O meu intenso sofrimento patriótico - T
O meu intenso sofrimento patriótico, o meu intenso desejo de melhorar o estado de Portugal, provocam em mim — como exprimir com que ardor, com que intensidade, com que sinceridade !— mil projectos que
mesmo se realizáveis por um só homem, exigiriam dele uma característica puramente negativa em mim — força de vontade. Mas sofro — até aos limites da loucura, juro-o — como se tudo eu pudesse fazer sem, no entanto, o poder realizar, por deficiência da vontade. É um sofrimento horrível que, afirmo-o, me mantém constantemente nos limites da loucura.
E, depois, incompreendido. Ninguém suspeita do meu amor patriótico, mais intenso do que o de todos aqueles a quem encontro ou conheço. Não o traio; como sei, então, que não o possuem? Como posso dizer que a sua preocupação não iguala a minha?

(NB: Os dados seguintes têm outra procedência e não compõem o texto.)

(** Casts: extensions from [i1] are unsigned only, truncations keep two bits. *)
Definition cast_ok (op w w' : Z) : Prop :=
  op = op_ZExt ∧ 1 ≤ w < w' ∧ w' ≤ 64 ∨ op = op_SExt ∧ 2 ≤ w < w' ∧ w' ≤ 64 ∨
  op = op_Trunc ∧ 2 ≤ w' < w ∧ w ≤ 64.
Definition cast_res (op w w' a : Z) : Z := default 0 (cast_val op w w' a).
Lemma cast_ne : op_Trunc ≠ op_ZExt ∧ op_Trunc ≠ op_SExt ∧ op_ZExt ≠ op_SExt.
Proof.
  split_and!; [by apply (llvm_op_ne 13 14)|by apply (llvm_op_ne 13 15)|by apply (llvm_op_ne 14 15)].
Qed.
Lemma cast_res_range op w w' a : cast_ok op w w' → in_range w a → in_range w' (cast_res op w w' a).
Proof.
  intros Hc Ha. unfold cast_res, cast_val. destruct cast_ne as (? & ? & ?).
  destruct Hc as [(-> & ? & ?)|[(-> & ? & ?)|(-> & ? & ?)]];
    rewrite ?Z.eqb_refl, ?(proj2 (Z.eqb_neq _ _)) by done; simpl.
  - pose proof (Z.pow_le_mono_r 2 w w'). unfold in_range in *. lia.
  - apply wrap_range; lia.
  - apply wrap_range; lia.
Qed.
Definition cast_sem (op w' : Z) (v : value) : option value :=
  if op =? op_ZExt then zext_sem w' v else if op =? op_SExt then sext_sem w' v else slice_sem 0 w' v.
Lemma cast_sem_enc op w w' a :
  cast_ok op w w' → in_range w a →
  cast_sem op w' (enc w a) = Some (enc w' (cast_res op w w' a)).
Proof.
  intros Hc Ha. unfold cast_sem, cast_res, cast_val, enc. destruct cast_ne as (? & ? & ?).
  destruct Hc as [(-> & ? & ?)|[(-> & ? & ?)|(-> & ? & ?)]];
    rewrite ?Z.eqb_refl, ?(proj2 (Z.eqb_neq op_SExt op_Trunc)), ?(proj2 (Z.eqb_neq op_SExt op_ZExt)),
      ?(proj2 (Z.eqb_neq op_ZExt op_Trunc)), ?(proj2 (Z.eqb_neq op_Trunc op_ZExt)),
      ?(proj2 (Z.eqb_neq op_Trunc op_SExt)), ?(proj2 (Z.eqb_neq w' 1)) by (done || lia); simpl.
  - destruct (Z.eqb_spec w 1) as [->|]; simpl.
    + rewrite (proj2 (Z.leb_le 1 w')) by lia.
      assert (a = 0 ∨ a = 1) as [->| ->] by (unfold in_range in Ha; lia); done.
    + by rewrite (proj2 (Z.leb_le w w')) by lia.
  - rewrite (proj2 (Z.eqb_neq w 1)) by lia. simpl. by rewrite (proj2 (Z.leb_le w w')) by lia.
  - assert (w' < 2 ^ 32) by lia. rewrite (proj2 (Z.eqb_neq w 1)) by lia. cbn [slice_sem]. rewrite Z.add_0_l, (proj2 (Z.leb_le 1 w')), (proj2 (Z.leb_le w' w)), (proj2 (Z.ltb_lt w' _)) by lia.
    simpl. by rewrite Z.div_1_r.
Qed.
Lemma cast_tests op w w' :
  cast_ok op w w' → 2 < op ≤ last_llvm_op ∧ is_commutative op = false ∧
    (op = op_ZExt ∨ op = op_SExt ∨ op = op_Trunc).
Proof.
  intros Hc. assert (op = op_ZExt ∨ op = op_SExt ∨ op = op_Trunc) as Hop by (unfold cast_ok in Hc; tauto).
  pose proof last_llvm_op_bound. pose proof llvm_op_bounds as Hb.
  assert (2 < op ≤ last_llvm_op) as Hr by (destruct Hop as [->|[->| ->]]; lia).
  split_and!; [lia|lia| |done]. unfold is_commutative, u8. rewrite wrap_small by (unfold in_range; lia).
  assert (op ≠ op_And ∧ op ≠ op_Or ∧ op ≠ op_Xor ∧ op ≠ op_Add ∧ op ≠ op_Mul) as (?&?&?&?&?).
  { assert (∃ k, (13 ≤ k)%nat ∧ (binops ++ [op_Trunc; op_ZExt; op_SExt; op_ICmp]) !! k = Some op)
      as (k & Hk & Hlk) by (destruct Hop as [->|[->| ->]]; [exists 14%nat|exists 15%nat|exists 13%nat]; split; (done || lia)).
    split_and!; [apply (llvm_op_ne k 10)|apply (llvm_op_ne k 11)|apply (llvm_op_ne k 12)|apply (llvm_op_ne k 0)|apply (llvm_op_ne k 2)];
      (done || lia). }
  rewrite !(proj2 (Z.eqb_neq op _)) by (done || op_lia). done.
Qed.
Lemma union_cast s op w w' l n f n1 n2 :
  rt_wf s → cast_ok op w w' → symb s w l n f → in_range 64 n1 → in_range 64 n2 →
  wpd (r_union l 0 op w' n1 n2)
    (union_post s w' (cast_res op w w' n) (λ i, cast_res op w w' (f i))) s.
Proof.
  intros Hwf Hc Hf Hn1 Hn2. pose proof (symb_label _ _ _ _ _ Hwf Hf).
  destruct (cast_tests _ _ _ Hc) as (Hr & Hcomm & Hop). pose proof last_llvm_op_bound.
  assert (∀ i, in_range w' (cast_res op w w' (f i))) as Hrr by (intros i; by apply cast_res_range, Hf).
  assert (in_range 16 op) by (unfold in_range; lia).
  destruct (decide (l = 0)) as [->|Hl].
  { apply union_post_zero; [done|done|unfold op_fsize; lia|done|]. intros i. by rewrite (symb_const _ _ _ _ _ i Hf). }
  assert (in_range 16 w') by (unfold cast_ok, in_range in *; lia).
  apply wpd_union_any; [done|lia|lia|lia|done|done|done|done|].
  intros l' s' Hwf' Hg Hl' Hd. split_and!; [done|done|].
  split; [done|]. right. split; [done|].
  intros i. rewrite Hd. unfold swap_operands. rewrite Hcomm, andb_false_r.
  pose proof (symb_operand s' w l _ f i ltac:(unfold cast_ok in *; lia) (symb_grew _ _ _ _ _ _ Hwf Hg Hf)) as Ho.
  unfold operand_sem in Ho. rewrite (proj2 (Z.leb_le 1 l)) in Ho by lia.
  rewrite <-(cast_sem_enc op w w' (f i)) by (done || apply Hf). unfold cast_sem, denote_info.
  cbn [li_op li_l1 li_l2 li_size]. destruct cast_ne as (? & ? & ?).
  rewrite (proj2 (Z.eqb_neq op 0)), (proj2 (Z.eqb_neq op op_Load)) by (unfold op_Load; lia).
  destruct Hop as [->|[->| ->]]; rewrite ?Z.eqb_refl, ?(proj2 (Z.eqb_neq _ _)) by done; by rewrite Ho.
Qed.

(** Integer comparisons; the predicate is in the second byte of the operator. *)
Definition cmp_op (pred : Z) : Z := op_ICmp + 256 * pred.
Lemma cmp_op_eq pred : 32 ≤ pred ≤ 41 → u16 (Z.lor op_ICmp (u16 (Z.shiftl pred 8))) = cmp_op pred.
Proof.
  intros Hp. pose proof llvm_op_bounds. pose proof last_llvm_op_bound.
  unfold u16 at 2. rewrite Z.shiftl_mul_pow2, wrap_small by (unfold in_range; lia).
  change (2 ^ 8) with 256. unfold cmp_op.
  replace (Z.lor op_ICmp (pred * 256)) with (op_ICmp + 256 * pred).
  { apply wrap_small. unfold in_range. lia. }
  rewrite (Z.mul_comm 256). symmetry. apply (lor_low_high op_ICmp pred 8); [lia|unfold in_range; lia].
Qed.
Lemma cmp_op_parts pred : 32 ≤ pred ≤ 41 → Z.land (cmp_op pred) 255 = op_ICmp ∧ Z.shiftr (cmp_op pred) 8 = pred.
Proof.
  intros Hp. pose proof llvm_op_bounds. pose proof last_llvm_op_bound. unfold cmp_op. split.
  - change 255 with (Z.ones 8). rewrite Z.land_ones by lia. change (2 ^ 8) with 256.
    rewrite Z.mul_comm, Z_mod_plus_full. apply Z.mod_small. lia.
  - rewrite Z.shiftr_div_pow2 by lia. change (2 ^ 8) with 256.
    rewrite Z.mul_comm, Z_div_plus_full, Z.div_small by lia. lia.
Qed.
Lemma cmp_op_comm pred : 32 ≤ pred ≤ 41 → is_commutative (cmp_op pred) = false.
Proof.
  intros Hp. unfold is_commutative. pose proof llvm_op_bounds. pose proof last_llvm_op_bound.
  assert (u8 (cmp_op pred) = op_ICmp) as ->.
  { unfold u8, wrap, cmp_op. change (2 ^ 8) with 256.
    rewrite Z.mul_comm, Z_mod_plus_full. apply Z.mod_small. lia. }
  rewrite (proj2 (Z.eqb_neq op_ICmp op_And)), (proj2 (Z.eqb_neq op_ICmp op_Or)),
    (proj2 (Z.eqb_neq op_ICmp op_Xor)), (proj2 (Z.eqb_neq op_ICmp op_Add)),
    (proj2 (Z.eqb_neq op_ICmp op_Mul)), (proj2 (Z.eqb_neq op_ICmp op_Not)),
    (proj2 (Z.eqb_neq op_ICmp op_fmemcmp)); [done|op_lia|op_lia|..].
  - by apply (llvm_op_ne 16 2).
  - by apply (llvm_op_ne 16 0).
  - by apply (llvm_op_ne 16 12).
  - by apply (llvm_op_ne 16 11).
  - by apply (llvm_op_ne 16 10).
Qed.
Lemma cmp_bin_sem pred size v v' :
  32 ≤ pred ≤ 41 → bin_sem (cmp_op pred) size v v' = cmp_sem pred v v'.
Proof.
  intros Hp. destruct (cmp_op_parts pred Hp) as [Hk Hs]. unfold bin_sem. rewrite Hk, Hs. cbv zeta.
  assert (∀ k x, (binops : list Z) !! k = Some x → (op_ICmp =? x) = false) as Hne.
  { intros k x Hk'. apply Z.eqb_neq. apply (llvm_op_ne 16 k); [done|by apply lookup_app_l_Some|].
    apply lookup_lt_Some in Hk'. simpl in Hk'. lia. }
  rewrite (Hne 10%nat), (Hne 11%nat), (Hne 12%nat), (Hne 7%nat), (Hne 8%nat), (Hne 9%nat),
    (Hne 0%nat), (Hne 1%nat), (Hne 2%nat), (Hne 3%nat), (Hne 4%nat), (Hne 5%nat), (Hne 6%nat),
    Z.eqb_refl by done. done.
Qed.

Porque, nalguns casos — na maior parte, até — o seu temperamento é inteiramente diferente; porque, nos outros casos, a sua maneira de falar revela a ausência de, ao menos, um patriotismo nominal.
O fervor, a intensidade — terna, revoltada e ardente — do meu, jamais os exprimirei, [...]
Além dos meus projectos patrióticos —escrever República de Portugal aqui uma revolução, escrever panfletos portugueses, dirigir a publicação de obras literárias nacionais mais antigas, fundar um periódico, uma revista científica, etc. — outros planos em que me consumo na necessidade de serem em breve postos em prática
[...] conjugam-se para produzir um impulso excessivo que me paralisa a vontade. O sofrimento que isto produz não sei se poderá ser definido como situado aquém da loucura.
A tudo isto acrescentem-se ainda outros motivos de sofrimento, alguns físicos, mentais outros, a susceptibilidade a toda a coisa comezinha que possa ser dolorosa (ou que o não seria, até, para um homem normal), acrescentem-se ainda outras coisas, complicações, dificuldades de dinheiro — junte-se isto tudo ao meu temperamento fundamentalmente desequilibrado e talvez se possa suspeitar qual a intensidade do meu sofrimento.
Páginas Íntimas e de Auto-Interpretação. Fernando Pessoa. (Textos estabelecidos e prefaciados por Georg Rudolf Lind e Jacinto do Prado Coelho.) Lisboa: Ática, 1966.